III. Summary Judgment Standard
Pursuant to Rule 56 of the Federal Rule of Civil Procedure, the Court "shall grant summary judgment if the movant shows that there is no genuine dispute as to any material fact and the movant is entitled to judgment as a matter of law." Fed. R. Civ. P. 56(a). "A dispute is 'genuine' if the evidence about the fact is such that a reasonable jury could resolve the point in favor of the non-moving party." Scottsdale Ins. Co. v. Torres, 561 F.3d 74, 77 (1st Cir. 2009). "A fact is 'material' if it has the potential of determining the outcome of the litigation." Id. (quoting Rodriguez-Rivera v. Federico Trilla Reg'l Hosp., 532 F.3d 28, 30 (1st Cir. 2008)).
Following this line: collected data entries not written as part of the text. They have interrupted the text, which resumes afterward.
(** C4, amended. With a separation amount of 0 the call leaves the blocked
    flags and the position as they were (position.x is the same number, and
    the identical value when x is +0), and still rewrites velocity.x by the
    bounce rule. *)
Theorem ProcessTileSeparationX_zero_separation (h : Heap) (body : loc)
  (b : Body.t) (x : number) :
  h !! body = Some (OBody b) ->
  (x =? 0)%float = true ->
  exists h' b',
    ProcessTileSeparationX body x h = Some (tt, h') /\
    h' !! body = Some (OBody b') /\
    Body.blocked b' = Body.blocked b /\
    SameValueZero (Vector2.x (Body.position b'))
                  (Vector2.x (Body.position b)) = true /\
    Vector2.y (Body.position b') = Vector2.y (Body.position b) /\
    (x = 0%float -> Body.position b' = Body.position b) /\
    Vector2.x (Body.velocity b')
    = (if (Vector2.x (Body.bounce b) =? 0)%float then 0%float
       else (- Vector2.x (Body.velocity b)
             * Vector2.x (Body.bounce b))%float) /\
    Vector2.y (Body.velocity b') = Vector2.y (Body.velocity b).
Proof.
  intros Hl Hz.
  destruct (ProcessTileSeparationX_body h body b x Hl) as (h' & Hrun & Hb & _).
  exists h', (bounceX (moveX x (blockX x b))).
  split; [assumption|]. split; [assumption|].
  rewrite ProcessTileSeparationX_effect. simpl.
  destruct (eqb_zero_not_lt x Hz) as [Hlt Hgt].
  unfold gtb. rewrite Hlt, Hgt.
  split; [now destruct (Body.blocked b)|].
  split; [now apply sub_zero_same|].
  split; [reflexivity|].
  split; [|now split].
  intros ->. rewrite sub_pos_zero. now destruct (Body.position b).
Qed.

Lemma ProcessTileSeparationX_zero_separation_witness :
  exists h' b',
    ProcessTileSeparationX 1%nat 0 (tileHeap 0.5) = Some (tt, h') /\
    h' !! 1%nat = Some (OBody b') /\
    Body.blocked b' = Body.blocked (bodyA 0.5) /\
    Body.position b' = Body.position (bodyA 0.5) /\
    Vector2.x (Body.velocity b') = (-50)%float.
Proof.
  destruct (ProcessTileSeparationX_zero_separation
              (tileHeap 0.5) 1%nat (bodyA 0.5) 0 eq_refl eq_refl)
    as (h' & b' & Hrun & Hb & Hblk & _ & _ & Hpos & Hv & _).
  exists h', b'. repeat split; try assumption.
  apply Hpos. reflexivity.
Defined.

(** C5. Bounce against a tile, for a separation amount that is not 0: with
    bounce.x == 1 the absolute value of velocity.x is kept, with
    bounce.x == 0 velocity.x becomes 0. *)
Theorem ProcessTileSeparationX_bounce_energy (h : Heap) (body : loc)
  (b : Body.t) (x : number) :
  h !! body = Some (OBody b) ->
  (x =? 0)%float = false ->
  exists h' b',
    ProcessTileSeparationX body x h = Some (tt, h') /\
    h' !! body = Some (OBody b') /\
    ((Vector2.x (Body.bounce b) =? 1)%float = true ->
       abs (Vector2.x (Body.velocity b')) = abs (Vector2.x (Body.velocity b)))
    /\
    ((Vector2.x (Body.bounce b) =? 0)%float = true ->
       Vector2.x (Body.velocity b') = 0%float).
Proof.
  intros Hl _.
  destruct (ProcessTileSeparationX_body h body b x Hl) as (h' & Hrun & Hb & _).
  exists h', (bounceX (moveX x (blockX x b))).
  split; [assumption|]. split; [assumption|].
  rewrite ProcessTileSeparationX_effect. simpl. split.
  - intros H1. apply eqb_one_inv in H1. rewrite H1.
    change (1 =? 0)%float with false. cbv iota.
    now rewrite mul_one, abs_opp.
  - now intros ->.
Qed.

Lemma ProcessTileSeparationX_bounce_energy_witness :
  exists h' b',
    ProcessTileSeparationX 1%nat 42 (tileHeap 1) = Some (tt, h') /\
    h' !! 1%nat = Some (OBody b') /\
    Vector2.x (Body.velocity b') = (-100)%float /\
    abs (Vector2.x (Body.velocity b')) = 100%float.
Proof.
  destruct (ProcessTileSeparationX_bounce_energy
              (tileHeap 1) 1%nat (bodyA 1) 42 eq_refl eq_refl)
    as (h' & b' & Hrun & Hb & Hone & _).
  exists h', b'. split; [assumption|]. split; [assumption|].
  split; [|exact (Hone eq_refl)].
  destruct (ProcessTileSeparationX_body (tileHeap 1) 1%nat (bodyA 1) 42 eq_refl)
    as (h2 & Hrun2 & Hb2 & _).
  rewrite Hrun in Hrun2. injection Hrun2 as <-.
  rewrite Hb in Hb2. injection Hb2 as ->. reflexivity.
Defined.

(** C9. The call writes position.x, velocity.x, blocked.left and
    blocked.right of the body and nothing else: every other field of the
    body, and every other object of the heap, is as before. *)
Theorem ProcessTileSeparationX_frame (h : Heap) (body : loc) (b : Body.t)
  (x : number) :
  h !! body = Some (OBody b) ->
  exists h' b',
    ProcessTileSeparationX body x h = Some (tt, h') /\
    h' !! body = Some (OBody b') /\
    Vector2.y (Body.position b') = Vector2.y (Body.position b) /\
    Vector2.y (Body.velocity b') = Vector2.y (Body.velocity b) /\
    Body.bounce b' = Body.bounce b /\
    Blocked.up (Body.blocked b') = Blocked.up (Body.blocked b) /\
    Blocked.down (Body.blocked b') = Blocked.down (Body.blocked b) /\
    Body.prev b' = Body.prev b /\
    Body.width b' = Body.width b /\
    Body.height b' = Body.height b /\
    Body.acceleration b' = Body.acceleration b /\
    Body.drag b' = Body.drag b /\
    Body.gravity b' = Body.gravity b /\
    Body.mass b' = Body.mass b /\
    Body.immovable b' = Body.immovable b /\
    Body.collisionCategory b' = Body.collisionCategory b /\
    Body.collisionMask b' = Body.collisionMask b /\
    Body.enable b' = Body.enable b /\
    Body.touching b' = Body.touching b /\
    Body.embedded b' = Body.embedded b /\
    (forall l, l <> body -> h' !! l = h !! l).
Proof.
  intros Hl.
  destruct (ProcessTileSeparationX_body h body b x Hl) as (h' & Hrun & Hb & Hfr).
  exists h', (bounceX (moveX x (blockX x b))).
  split; [assumption|]. split; [assumption|].
  rewrite ProcessTileSeparationX_effect. simpl.
  repeat split; try reflexivity. assumption.
Qed.

Lemma ProcessTileSeparationX_frame_witness :
  exists h' b',
    ProcessTileSeparationX 1%nat (-42) (tileHeap 0.5) = Some (tt, h') /\
    h' !! 1%nat = Some (OBody b') /\
    Vector2.y (Body.position b') = 0%float /\
    Body.bounce b' = Body.bounce (bodyA 0.5) /\
    Body.touching b' = Body.touching (bodyA 0.5) /\
    h' !! 2%nat = Some (OTile wallTile).
Proof.
  destruct (ProcessTileSeparationX_frame
              (tileHeap 0.5) 1%nat (bodyA 0.5) (-42) eq_refl)
    as (h' & b' & Hrun & Hb & Hpy & _ & Hbnc & _ & _ & _ & _ & _ & _ & _
        & _ & _ & _ & _ & _ & _ & Htch & _ & Hfr).
  exists h', b'. repeat split; try assumption.
  rewrite Hfr; [reflexivity|]. discriminate.
Defined.

(** ** CheckOverlapY: running it *)

Lemma assign_alter (h : Heap) (l : loc) (f : Body.t -> Body.t) :
  isBody h l -> assign l f h = Some (tt, alter (onBody f) l h).
Proof.
  intros [b Hb]. rewrite (assign_run h l b f Hb). do 2 f_equal.
  rewrite <- (insert_id h l (OBody b) Hb) at 2.
  now rewrite alter_insert_eq.
Qed.

Lemma isBody_alter (h : Heap) (l l' : loc) (f : Body.t -> Body.t) :
  isBody h l -> isBody (alter (onBody f) l' h) l.
Proof.
  intros [b Hb]. unfold isBody. rewrite lookup_alter.
  destruct (decide (l' = l)) as [->|Hne].
  - rewrite Hb. now exists (f b).
  - now exists b.
Qed.

(** The four calls of a branch, run in their order. *)
Lemma flagPair_run (h : Heap) (body1 body2 : loc)
  (f1 g2 f1' g2' : Body.t -> Body.t) :
  isBody h body1 -> isBody h body2 ->
  (assign body1 f1;; assign body2 g2;; assign body1 f1';; assign body2 g2') h
  = Some (tt, flagPair f1 g2 f1' g2' body1 body2 h).
Proof.
  intros H1 H2. unfold mbind, JS_bind, flagPair.
  rewrite (assign_alter h body1 f1 H1).
  rewrite assign_alter by now apply isBody_alter.
  rewrite assign_alter by now do 2 apply isBody_alter.
  rewrite assign_alter by now do 3 apply isBody_alter.
  reflexivity.
Qed.
(** * The DDS device bridge: topic roots, profile matching, the broadcaster's
      device-handle map and the client handshake.

    A shallow embedding of
    - [dds-device-broadcaster.cpp]  (the broadcaster),
    - [rs-dds-server.cpp]           (the server's [get_topic_root]),
    - [lrs-device-controller.cpp]   (profile matching and [start_streaming]),
    - [dds-device-impl.cpp] and [dds-device-impl.h] (the client handshake),
    with the properties of the specification stated and settled over it.

    Conventions.  A [std::string] is a [string]; a [std::map] keyed by strings
    is a [gmap string _]; a [shared_ptr] that may be null is an [option]; a
    function that may throw returns a [result], and where the state mutated
    before the throw matters the state is returned next to it. *)

From Stdlib Require Import ZArith Lia Bool.
From Stdlib Require Import Ascii String.
From stdpp Require Import base option list sorting gmap strings.

Local Open Scope string_scope.

(** ** Exceptions *)

(** What a C++ call that may throw yields: its value, or the exception. *)
Inductive result (E A : Type) : Type :=
| Ok (a : A)
| Throw (e : E).
Arguments Ok {E A} a.
Arguments Throw {E A} e.

(** ** std::string helpers *)

Module StdString.

(** The characters of [s] from position [n] on; the whole tail is empty
    when [n] reaches the end. *)
Fixpoint drop_front (n : nat) (s : string) : string :=
  match n, s with
  | O, _ => s
  | S _, EmptyString => EmptyString
  | S n', String _ s' => drop_front n' s'
  end.

(** [s.substr( pos )]: throws [std::out_of_range] when [pos > s.size()]. *)
Definition substr (s : string) (pos : nat) : option string :=
  if decide (pos <= String.length s) then Some (drop_front pos s) else None.

(** [s.erase( 0, n )] *)
Definition erase_front (s : string) (n : nat) : string := drop_front n s.

Definition is_nul (c : ascii) : bool := Ascii.eqb c Ascii.zero.

(** [0 == strncmp( a, b, n )] on the NUL-terminated buffers of [a] and [b]:
    at most [n] characters are compared and the comparison stops after a
    NUL that both have.  The end of a [string] is its terminator. *)
Fixpoint strncmp_eq (a b : string) (n : nat) : bool :=
  match n with
  | O => true
  | S n' =>
      match a, b with
      | EmptyString, EmptyString => true
      | EmptyString, String d _ => is_nul d
      | String c _, EmptyString => is_nul c
      | String c a', String d b' =>
          if Ascii.eqb c d
          then (if is_nul c then true else strncmp_eq a' b' n')
          else false
      end
  end.

(** No character of [p] is NUL. *)
Fixpoint no_nul (p : string) : bool :=
  match p with
  | EmptyString => true
  | String c p' => negb (is_nul c) && no_nul p'
  end.

End StdString.

(** ** Topic roots *)

Module TopicRoot.
Import StdString.

Definition RS_ROOT : string := "realsense/".
Definition DEVICE_NAME_PREFIX : string := "Intel RealSense ".

(** [dds_device_broadcaster::get_topic_root]: the first
    [DEVICE_NAME_PREFIX.length()] characters are dropped whatever they are;
    [None] is the [std::out_of_range] of [substr]. *)
Module Broadcaster.
Definition get_topic_root (dev_name dev_sn : string) : option string :=
  let rs_device_name_prefix := DEVICE_NAME_PREFIX in
  model_name ← substr dev_name (String.length rs_device_name_prefix);
  Some (RS_ROOT +:+ model_name +:+ "/" +:+ dev_sn).
End Broadcaster.

(** [get_topic_root] of rs-dds-server.cpp, on the [name] and [serial]
    fields of the [device_info]. *)
Module Server.
Definition DEVICE_NAME_PREFIX_CCH : nat := 16.

Definition get_topic_root (name serial : string) : string :=
  let model_name := name in
  let model_name :=
    if (DEVICE_NAME_PREFIX_CCH <? String.length model_name)%nat
       && strncmp_eq model_name DEVICE_NAME_PREFIX DEVICE_NAME_PREFIX_CCH
    then erase_front model_name DEVICE_NAME_PREFIX_CCH
    else model_name in
  RS_ROOT +:+ model_name +:+ "/" +:+ serial.
End Server.

(** Following the words of the specification:
    [strip_prefix(name, "Intel RealSense ")]. *)
Definition spec_strip_prefix (name : string) : string :=
  if String.prefix DEVICE_NAME_PREFIX name
  then drop_front (String.length DEVICE_NAME_PREFIX) name
  else name.
Lemma FixedString_less_than_lexicographic_witness :
  op_lt 1 (fun c => [N_of_ascii c])
    (mkFixedString 2%N ["a"; "b"; "z"; "z"]%char)
    (mkFixedString 3%N ["a"; "b"; "c"; "a"]%char)
  = lex_ltb [97; 98]%N [97; 98; 99]%N.
Proof.
  apply (FixedString_less_than_lexicographic 1 (fun c => [N_of_ascii c]) 4 4
           (mkFixedString 2%N ["a"; "b"; "z"; "z"]%char)
           (mkFixedString 3%N ["a"; "b"; "c"; "a"]%char)).
  - reflexivity.
  - lia.
  - reflexivity.
  - reflexivity.
  - split; [reflexivity | cbn; lia].
  - split; [reflexivity | cbn; lia].
Defined.

(** X18.  [operator<] is a strict total order on contents that agrees with
    [operator==]: it is irreflexive, asymmetric and transitive, and two
    strings are equal exactly when neither is less than the other. *)
Theorem FixedString_less_than_strict_total_order {CHAR : Type}
    (sizeof_CHAR : nat) (object_bytes : CHAR -> list N)
    (MAXLEN1 MAXLEN2 MAXLEN3 : N) (a b c : FixedString CHAR) :
  (forall x, List.length (object_bytes x) = sizeof_CHAR) ->
  (forall x y, object_bytes x = object_bytes y -> x = y) ->
  (0 < sizeof_CHAR)%nat ->
  (MAXLEN1 < 2 ^ 32)%N -> (MAXLEN2 < 2 ^ 32)%N -> (MAXLEN3 < 2 ^ 32)%N ->
  well_formed MAXLEN1 a -> well_formed MAXLEN2 b -> well_formed MAXLEN3 c ->
  op_lt sizeof_CHAR object_bytes a a = false /\
  (op_lt sizeof_CHAR object_bytes a b = true ->
   op_lt sizeof_CHAR object_bytes b a = false) /\
  (op_lt sizeof_CHAR object_bytes a b = true ->
   op_lt sizeof_CHAR object_bytes b c = true ->
   op_lt sizeof_CHAR object_bytes a c = true) /\
  (op_eq sizeof_CHAR object_bytes a b = true <->
   op_lt sizeof_CHAR object_bytes a b = false /\
   op_lt sizeof_CHAR object_bytes b a = false).
Proof.
  intros Hsize Hinj Hpos M1 M2 M3 Wa Wb Wc.
  rewrite (FixedString_less_than_lexicographic_aux sizeof_CHAR object_bytes
             MAXLEN1 MAXLEN1 a a) by assumption.
  rewrite (FixedString_less_than_lexicographic_aux sizeof_CHAR object_bytes
             MAXLEN1 MAXLEN2 a b) by assumption.
  rewrite (FixedString_less_than_lexicographic_aux sizeof_CHAR object_bytes
             MAXLEN2 MAXLEN1 b a) by assumption.
  rewrite (FixedString_less_than_lexicographic_aux sizeof_CHAR object_bytes
             MAXLEN2 MAXLEN3 b c) by assumption.
  rewrite (FixedString_less_than_lexicographic_aux sizeof_CHAR object_bytes
             MAXLEN1 MAXLEN3 a c) by assumption.
  split; [apply lex_ltb_irrefl |].
  split; [apply lex_ltb_asym |].
  split; [apply lex_ltb_trans |].
  rewrite (op_eq_iff sizeof_CHAR object_bytes Hsize MAXLEN1 MAXLEN2 a b
             Wa Wb Hinj).
  pose proof (str_length MAXLEN1 a Wa) as La.
  pose proof (str_length MAXLEN2 b Wb) as Lb.
  split.
  - intros ->. split; apply lex_ltb_irrefl.
  - intros [H1 H2].
    apply (array_bytes_inj sizeof_CHAR object_bytes Hsize Hinj).
    + pose proof (lex_ltb_connected _ _ H1 H2) as E.
      apply (f_equal (@List.length N)) in E.
      rewrite !(array_bytes_length sizeof_CHAR object_bytes Hsize) in E.
      nia.
    + apply lex_ltb_connected; assumption.
Qed.

Lemma FixedString_less_than_strict_total_order_witness :
  let a := mkFixedString 2%N ["a"; "b"; "z"; "z"]%char in
  let b := mkFixedString 3%N ["a"; "b"; "c"; "a"]%char in
  op_lt 1 (fun c => [N_of_ascii c]) a a = false /\
  op_lt 1 (fun c => [N_of_ascii c]) b a = false.
Proof.
  cbv zeta.
  pose proof (FixedString_less_than_strict_total_order 1
                (fun c => [N_of_ascii c]) 4 4 4
                (mkFixedString 2%N ["a"; "b"; "z"; "z"]%char)
                (mkFixedString 3%N ["a"; "b"; "c"; "a"]%char)
                (mkFixedString 0%N ["a"; "b"; "c"; "a"]%char)) as T.
  destruct T as (I & A & _).
  - reflexivity.
  - exact char_bytes_inj.
  - lia.
  - reflexivity.
  - reflexivity.
  - reflexivity.
  - split; [reflexivity | cbn; lia].
  - split; [reflexivity | cbn; lia].
  - split; [reflexivity | cbn; lia].
  - split; [exact I | apply A; reflexivity].
Defined.

(** ** [Savepoint::populate_empty] *)

Lemma resize_length {T : Type} (v : list T) (n : nat) (x : T) :
  List.length (savepoint.resize v n x) = n.
Proof.
  unfold savepoint.resize.
  rewrite length_app, length_firstn, repeat_length. lia.
Qed.

Lemma resize_nth (v : list N) (n i : nat) :
  (i < n)%nat -> nth i (savepoint.resize v n 0%N) 0%N = nth i v 0%N.
Proof.
  intros Hi. unfold savepoint.resize.
  destruct (Nat.lt_ge_cases i (List.length v)) as [Hin | Hout].
  - rewrite app_nth1 by (rewrite length_firstn; lia).
    rewrite <- (firstn_skipn n v) at 2.
    rewrite app_nth1 by (rewrite length_firstn; lia). reflexivity.
  - rewrite (nth_overflow v) by exact Hout.
    rewrite firstn_all2 by lia.
    rewrite app_nth2 by exact Hout. apply nth_repeat.
Qed.

Lemma resize_same_size {T : Type} (v : list T) (n : nat) (x : T) :
  List.length v = n -> savepoint.resize v n x = v.
Proof.
  intros <-. unfold savepoint.resize.
  rewrite firstn_all, Nat.sub_diag. apply app_nil_r.
Qed.

(** X19.  After [populate_empty] each of the four vectors has one entry per
    logger, the durable epoch is 1 and the current epoch 2, both valid and
    in that order; on a savepoint whose vectors are empty, as the
    constructor leaves them, every entry is 0. *)
Theorem populate_empty_sizes (self : savepoint.Savepoint)
    (logger_count : nat) :
  let s := savepoint.populate_empty self logger_count in
  List.length (savepoint.oldest_log_files_ s) = logger_count /\
  List.length (savepoint.oldest_log_files_offset_begin_ s) = logger_count /\
  List.length (savepoint.current_log_files_ s) = logger_count /\
  List.length (savepoint.current_log_files_offset_durable_ s)
  = logger_count /\
  savepoint.current_epoch_ s = 2%N /\ savepoint.durable_epoch_ s = 1%N /\
  (savepoint.oldest_log_files_ self = [] ->
   savepoint.oldest_log_files_offset_begin_ self = [] ->
   savepoint.current_log_files_ self = [] ->
   savepoint.current_log_files_offset_durable_ self = [] ->
   s = savepoint.mkSavepoint 2 1 (repeat 0%N logger_count)
         (repeat 0%N logger_count) (repeat 0%N logger_count)
         (repeat 0%N logger_count)).
Proof.
  cbv zeta. unfold savepoint.populate_empty.
  cbn [savepoint.oldest_log_files_ savepoint.oldest_log_files_offset_begin_
       savepoint.current_log_files_
       savepoint.current_log_files_offset_durable_
       savepoint.current_epoch_ savepoint.durable_epoch_].
  rewrite !resize_length. repeat split.
  intros -> -> -> ->. unfold savepoint.resize.
  rewrite firstn_nil, Nat.sub_0_r. reflexivity.
Qed.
The Court, in considering a motion for summary judgment, "must mull the facts in the light most agreeable to the nonmoving party and draw all reasonable inferences in that party's favor." Tropigas de Puerto Rico, Inc. v. Certain Underwriters at Lloyd's of London, 637 F.3d 53, 56 (1st Cir. 2011). However, the Court affords "no evidentiary weight to 'conclusory allegations, empty rhetoric, unsupported speculation, or evidence which, in the aggregate, is less than significantly probative.'" Id. (quoting Rogan v. City of Boston, 267 F.3d 24, 27 (1st Cir. 2001)).
The party seeking summary judgment must "demonstrate an absence of evidence to support the nonmoving party's case." Clifford v. Barnhart, 449 F.3d 276, 280 (1st Cir. 2006)(citing Celotex Corp. v. Catrett, 477 U.S. 317, 325, 106 S.Ct. 2548, 91 L.Ed.2d 265 (1986)). Once that burden has been met by the moving party, the "party opposing summary judgment must 'present definite, competent evidence to rebut the motion,'" or the Court must grant the motion in favor of the moving party. Mendez-Laboy v. Abbot Labs., Inc., 424 F.3d 35, 37 (1st Cir. 2005)(citations omitted); Tropigas de Puerto Rico, Inc. v. Certain Underwriters at Lloyd's of London, 637 F.3d at 56 (Where the nonmovant "bears the burden of proof on the dispositive issue, it must point to 'competent evidence' and 'specific facts' to stave off summary judgment.")(citation omitted). In this insurance case, the Plaintiffs bear the burden of making "a showing that a reasonable jury could supportably find that, more likely than not, the [alleged] loss occurred within the coverage period." Id. at 58.
IV. Discussion
(A) The Shanghai Project
Hartford takes the position that DiLeonardo Pacific is precluded from seeking coverage for its alleged losses from discontinuation of the Shanghai Project because it is not a named insured under the Policy. Hartford also points out that Plaintiffs have never submitted any invoices, billing records or other documents to show that DiLeonardo International ever billed DiLeonardo Pacific for services rendered in connection with that contract.
In response, the Plaintiffs submit that, had the Shanghai contract been fully performed, DiLeonardo International would have received income from the Shanghai contract to which only DiLeonardo Pacific was a signatory. The Plaintiffs also assert that the material issue in this case is not who the named insured under the Policy is, but whether DiLeonardo International lost income as a result of property damage to the insured premises (which income, in part, it would have received from DiLeonardo Pacific). Based on these contentions, the Plaintiffs claim the full value of the Shanghai contract as a business income loss to DiLeonardo International, on the ground that DiLeonardo International expected compensation from DiLeonardo Pacific, the signatory to that contract, for services rendered.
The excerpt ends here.